Figuring out a way to pay for long-term care in a nursing home for yourself or your parents is mind-boggling complex.
Generally, there are multiple ways to pay for nursing home:
- Private Pay.
- Long-term Care Insurance. This specialty insurance is often too costly for many. (See here and here)
- Medicaid. We have written before about the consequences to relying upon Medicaid to pay for the nursing home. (See here,here) We have previously written about the traps even trying to qualify for Medicaid to pay for long-term care. (See here,here)
- Medicare. Many people mistakenly believe their Medicare will provide payment for the nursing home. Medicare only pays for healthcare. Medicare views long-term care in a nursing home, not as healthcare, but as room-and-board. Accordingly, Medicare pays 100% for only days 1-20 of a nursing home stay, if the person was the hospital for a period before the nursing home admission; this is commonly referred to as “swing beds.” For days 21 to 100, Medicare covers all costs except for the required Medicare copayment.

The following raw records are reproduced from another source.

(** A percentage that never decreases along the tasks, for the example. *)
Lemma task_progress_example :
  CallbackModule.progress_values
    (CallbackModule.posted
       (CallbackModule.record_tasks
          (Some 3) (fun a b => a * 100 / b)
          [None; Some "meta"; Some "shell"; None; None]
          (CallbackModule.mkState None [] [] false 4 0 0 []))) = [25; 50; 75; 99].
Proof. reflexivity. Qed.

(** * Further edge cases of the service *)

(** X20: after any run from start-up every log row belongs to a job of
    the table, so the log listing of an id that no job has is answered
    normally with an empty list (not with a 404), for every id within the
    signed 64-bit range and every limit and offset below 2^63. *)
Theorem logs_of_unknown_job_are_empty
        (rs : list Report) (clk : nat -> N) (job_id limit offset : Z) :
  let w := run rs (initial clk) in
  (forall row, In row (job_logs (db w)) ->
               exists job, find_job (db w) (log_job_id row) = Some job) /\
  (- 2 ^ 63 <= job_id < 2 ^ 63 -> limit < 2 ^ 63 -> offset < 2 ^ 63 ->
   find_job (db w) job_id = None ->
   api_job_logs job_id limit offset w = (Returned (RespLogs []), w)).
Proof.
  intros w. pose proof (reachable_log_references rs clk) as Hinv. fold w in Hinv.
  split.
  - intros row Hin. apply Hinv in Hin.
    destruct (find_job (db w) (log_job_id row)) as [job|] eqn:E; [eauto|].
    exfalso. apply in_map_iff in Hin. destruct Hin as (j & Hid & Hj).
    unfold find_job in E. apply (find_none _ _ E) in Hj.
    rewrite Hid, Z.eqb_refl in Hj. discriminate.
  - intros Hrange Hl Ho Hq. rewrite (api_job_logs_eq w job_id limit offset Hrange Hl Ho).
    rewrite filter_none.
    + cbn [order_by fold_right]. rewrite skipn_nil, firstn_nil.
      now destruct (limit <=? 0).
    + intros row Hin. apply Z.eqb_neq. intros E. apply Hinv in Hin.
      apply in_map_iff in Hin. destruct Hin as (j & Hid & Hj).
      unfold find_job in Hq. apply (find_none _ _ Hq) in Hj.
      rewrite Hid, E, Z.eqb_refl in Hj. discriminate.
Qed.

Lemma logs_of_unknown_job_are_empty_witness :
  api_job_logs 7 100 0 (run demo_run (initial demo_clock)) =
  (Returned (RespLogs []), run demo_run (initial demo_clock)).
Proof.
  apply (proj2 (logs_of_unknown_job_are_empty demo_run demo_clock 7 100 0)).
  - lia.
  - lia.
  - lia.
  - reflexivity.
Defined.

(** X21: the [job_id] field of a start payload is not used: the id of the
    new job is always assigned by the table, and two start payloads that
    differ only in that field have the same effect and the same answer. *)
Theorem api_start_ignores_supplied_job_id
        (name sc trig : string) (supplied supplied' : option string) (w : World) :
  api_start (mkStartPayload name sc trig supplied) w =
  api_start (mkStartPayload name sc trig supplied') w /\
  fst (api_start (mkStartPayload name sc trig supplied) w) =
  Returned (RespJobId (next_id (map id (jobs (db w))))).
Proof.
  rewrite !api_start_world. split; reflexivity.
Qed.

(** * Custom stats *)

Lemma dict_get_In (key : string) (items : list (string * pyobj)) (v : pyobj) :
  dict_get key items = Some v -> In (key, v) items.
Proof.
  induction items as [|[k x] l IH]; cbn; [discriminate|].
  destruct (String.eqb_spec k key) as [->|_].
  - intros H. inversion H. now left.
  - intros H. right. now apply IH.
Qed.

Lemma find_in_dict_direct (items : list (string * pyobj)) (target : string) (v : pyobj) :
  dict_get target items = Some v -> find_in (PyDict items) target = v.
Proof. intros H. cbn. now rewrite H. Qed.
(** X2. When the ids of the catalog are distinct, every record of the
    catalog is what the lookup of its own id returns. *)
Theorem buscar_receita_por_id_propria (RECEITAS : list receita) (r : receita) :
  NoDup (map IdReceita RECEITAS) ->
  r ∈ RECEITAS ->
  buscar_receita_por_id RECEITAS (JNum (NInt (IdReceita r))) = Some r.
Proof.
  intros Hnd Hr. unfold buscar_receita_por_id.
  pose proof (find_primeiro
    (fun receita => int_eq_json (IdReceita receita) (JNum (NInt (IdReceita r))))
    RECEITAS) as H.
  destruct (List.find _ RECEITAS) as [r' | ].
  - destruct H as (antes & depois & -> & Hid & _). apply int_eq_json_int in Hid. f_equal.
    rewrite map_app in Hnd. simpl in Hnd.
    apply NoDup_app in Hnd as (Hna & Hdisj & Hnd').
    apply NoDup_cons in Hnd' as [Hr' _].
    apply elem_of_app in Hr as [Hr | Hr].
    + exfalso. apply (Hdisj (IdReceita r)).
      * rewrite map_fmap. apply list_elem_of_fmap. eauto.
      * rewrite Hid. left.
    + apply elem_of_cons in Hr as [-> | Hr]; [ reflexivity | ].
      exfalso. apply Hr'. rewrite Hid, map_fmap. apply list_elem_of_fmap. eauto.
  - rewrite Forall_forall in H. specialize (H r Hr).
    apply int_eq_json_int_false in H. now destruct H.
Qed.

Lemma buscar_receita_por_id_propria_witness :
  NoDup (map IdReceita catalogo_exemplo)
  /\ receita_bolo ∈ catalogo_exemplo
  /\ buscar_receita_por_id catalogo_exemplo (JNum (NInt (IdReceita receita_bolo))) =
       Some receita_bolo.
Proof.
  assert (Hnd : NoDup (map IdReceita catalogo_exemplo)).
  { apply (bool_decide_unpack _). vm_compute. reflexivity. }
  assert (Hin : receita_bolo ∈ catalogo_exemplo) by (right; left).
  split; [ exact Hnd | ]. split; [ exact Hin | ].
  exact (buscar_receita_por_id_propria catalogo_exemplo receita_bolo Hnd Hin).
Defined.

Lemma find_nenhum {A} (f : A -> bool) (l : list A) :
  Forall (fun x => f x = false) l -> List.find f l = None.
Proof. induction 1 as [ | x l Hx _ IH]; simpl; [ reflexivity | now rewrite Hx ]. Qed.

Lemma find_apos {A} (f : A -> bool) (antes : list A) (r : A) (depois : list A) :
  f r = true -> Forall (fun x => f x = false) antes ->
  List.find f (antes ++ r :: depois) = Some r.
Proof.
  intros Hr. induction 1 as [ | x l Hx _ IH]; simpl; [ now rewrite Hr | now rewrite Hx ].
Qed.

Lemma buscar_receita_por_id_ausente (RECEITAS : list receita) (id : Z) :
  Forall (fun x => IdReceita x <> id) RECEITAS ->
  buscar_receita_por_id RECEITAS (JNum (NInt id)) = None.
Proof.
  intros H. apply find_nenhum. eapply Forall_impl; [ exact H | ].
  intros x. apply int_eq_json_int_false.
Qed.

Lemma buscar_receita_por_id_presente
    (antes : list receita) (r : receita) (depois : list receita) :
  Forall (fun x => IdReceita x <> IdReceita r) antes ->
  buscar_receita_por_id (antes ++ r :: depois) (JNum (NInt (IdReceita r))) = Some r.
Proof.
  intros H. apply find_apos; [ now apply int_eq_json_int | ].
  eapply Forall_impl; [ exact H | ]. intros x. apply int_eq_json_int_false.
Qed.

(** X3. The four views of one recipe agree.  When no record has the id each
    of them answers 404; otherwise each answers 200 with the data of the first
    record that has the id: the record itself, or the id with the record's
    name and its ingredients, calories and macronutrients, or restrictions,
    a list being empty and the calories null when the key is absent. *)
Theorem detalhes_por_id (RECEITAS : list receita) (id : Z) :
  (Forall (fun x => IdReceita x <> id) RECEITAS ->
     obter_receita RECEITAS id = (Erro erro_nao_encontrada, 404)
     /\ obter_ingredientes RECEITAS id = (Erro erro_nao_encontrada, 404)
     /\ obter_macros RECEITAS id = (Erro erro_nao_encontrada, 404)
     /\ obter_restricoes RECEITAS id = (Erro erro_nao_encontrada, 404))
  /\ (forall antes r depois,
        RECEITAS = antes ++ r :: depois ->
        IdReceita r = id ->
        Forall (fun x => IdReceita x <> id) antes ->
        obter_receita RECEITAS id = (Json r, 200)
        /\ obter_ingredientes RECEITAS id =
             (Json {| DetalheIngredientes.IdReceita := id;
                      DetalheIngredientes.NomeReceita := NomeReceita r;
                      DetalheIngredientes.Ingredientes :=
                        match Ingredientes r with Some l => l | None => [] end |}, 200)
        /\ obter_macros RECEITAS id =
             (Json {| DetalheMacros.IdReceita := id;
                      DetalheMacros.NomeReceita := NomeReceita r;
                      DetalheMacros.CaloriasTotais := CaloriasTotais r;
                      DetalheMacros.Macronutrientes :=
                        match Macronutrientes r with Some l => l | None => [] end |}, 200)
        /\ obter_restricoes RECEITAS id =
             (Json {| DetalheRestricoes.IdReceita := id;
                      DetalheRestricoes.NomeReceita := NomeReceita r;
                      DetalheRestricoes.Restricoes :=
                        match Restricoes r with Some l => l | None => [] end |}, 200)).
Proof.
  split.
  - intros H. unfold obter_receita, obter_ingredientes, obter_macros, obter_restricoes.
    rewrite (buscar_receita_por_id_ausente _ _ H). repeat split.
  - intros antes r depois -> <- Hantes.
    unfold obter_receita, obter_ingredientes, obter_macros, obter_restricoes.
    rewrite (buscar_receita_por_id_presente _ _ _ Hantes). repeat split.
Qed.

Lemma find_ext_bool {A} (f g : A -> bool) (l : list A) :
  (forall x, f x = g x) -> List.find f l = List.find g l.
Proof.
  intros H. induction l as [ | x l IH]; simpl; [ reflexivity | ].
  now rewrite H, IH.
Qed.

(** X4. An id that is not a number never finds a record: [null], a string
    (so ["1"] is not the id 1), a list or an object give [None] on every
    catalog.  [true] and [false] are looked up as the ids 1 and 0. *)
Theorem buscar_receita_por_id_nao_inteiro (RECEITAS : list receita) :
  buscar_receita_por_id RECEITAS JNull = None
  /\ (forall s, buscar_receita_por_id RECEITAS (JStr s) = None)
  /\ (forall l, buscar_receita_por_id RECEITAS (JList l) = None)
  /\ (forall d, buscar_receita_por_id RECEITAS (JDict d) = None)
  /\ (forall b : bool,
        buscar_receita_por_id RECEITAS (JBool b) =
        buscar_receita_por_id RECEITAS (JNum (NInt (if b then 1 else 0)))).
Proof.
  assert (Hnone : forall v, (forall z, int_eq_json z v = false) ->
                            buscar_receita_por_id RECEITAS v = None).
  { intros v Hv. apply find_nenhum, Forall_forall. intros x _. apply Hv. }
  repeat split; intros; try (apply Hnone; reflexivity).
  apply find_ext_bool. intros x. simpl.
  destruct (Z.eqb_spec (IdReceita x) (if b then 1 else 0)) as [He | Hne].
  - symmetry. now apply int_eq_json_int.
  - symmetry. now apply int_eq_json_int_false.
Qed.
Lemma span_letters_fst (s : string) : all_letters (fst (span_letters s)) = true.
Proof.
  induction s as [|c s IH]; simpl; [done|].
  destruct (is_letter c) eqn:E; [|done].
  destruct (span_letters s) as [l r]. simpl in *. by rewrite E.
Qed.

Lemma span_letters_spec (s : string) :
  s = (fst (span_letters s) ++ snd (span_letters s))%string.
Proof.
  induction s as [|c s IH]; simpl; [done|].
  destruct (is_letter c); [|done].
  destruct (span_letters s) as [l r]. simpl in *. rewrite IH. reflexivity.
Qed.

Lemma strip_final_newline_spec (s : string) :
  exists nl, s = (strip_final_newline s ++ nl)%string
             /\ (nl = EmptyString \/ nl = String "010"%char EmptyString).
Proof.
  induction s as [|c s IH]; [exists EmptyString; by split; [|left]|].
  destruct s as [|d s].
  - simpl. destruct (Ascii.eqb_spec c "010"%char) as [->|_].
    + exists (String "010"%char EmptyString). by split; [|right].
    + exists EmptyString. by split; [|left].
  - destruct IH as (nl & IH & Hnl). exists nl. split; [|done].
    change (String c (String d s)
            = String c (strip_final_newline (String d s) ++ nl)%string).
    by f_equal.
Qed.

Lemma string_app_nil_r (s : string) : (s ++ EmptyString)%string = s.
Proof.
  induction s as [|c s IH]; [done|].
  change (String c (s ++ EmptyString)%string = String c s). by f_equal.
Qed.

Lemma strip_final_newline_app (d nl : string) :
  all_digits d = true -> d <> EmptyString ->
  nl = EmptyString \/ nl = String "010"%char EmptyString ->
  strip_final_newline (d ++ nl) = d.
Proof.
  intros Hd Hne [-> | ->].
  - rewrite string_app_nil_r. by apply strip_final_newline_digits.
  - induction d as [|c d IH]; [done|]. simpl in Hd.
    apply andb_true_iff in Hd as [Hc Hd]. destruct d as [|e d].
    + simpl. done.
    + change (String c (strip_final_newline (String e d ++ String "010"%char EmptyString))
              = String c (String e d)).
      f_equal. by apply IH.
Qed.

I would like to highlight another partial payment option: Tricare for Life. This is a Veteran’s Benefit available to certain veterans of the United States’ Armed Forces. While Medicare generally becomes an unavailable option after day 20, TRICARE for Life covers the Medicare copayment. Practically, a person with Medicare and Tricare have 100 days of benefits.
As further discussed in this article:
Under Tricare for Life, Medicare is the primary payer and Tricare acts as a backup secondary payer. Assuming your father is enrolled in Medicare Part B and properly registered in the Defense Eligibility Enrollment Reporting System, the Tricare portion of his Tricare for Life benefit may well kick in and cover him after he exhausts his Medicare benefits for skilled nursing home care.
However, while Tricare does cover skilled nursing facility care, certain conditions apply. Tricare covers skilled nursing facility care when the beneficiary:
■ Is treated in a hospital for at least three consecutive days, not including the day of discharge, and;
■ Enters the skilled nursing facility within 30 days of hospital discharge.
Covered skilled nursing services include a semi-private room; regular nursing services; meals (including special diets); physical, occupational and speech therapy; medications provided by the facility; and necessary medical supplies and appliances. There’s no time limit as long as the care is medically necessary. Beneficiaries are responsible for applicable deductibles and cost shares.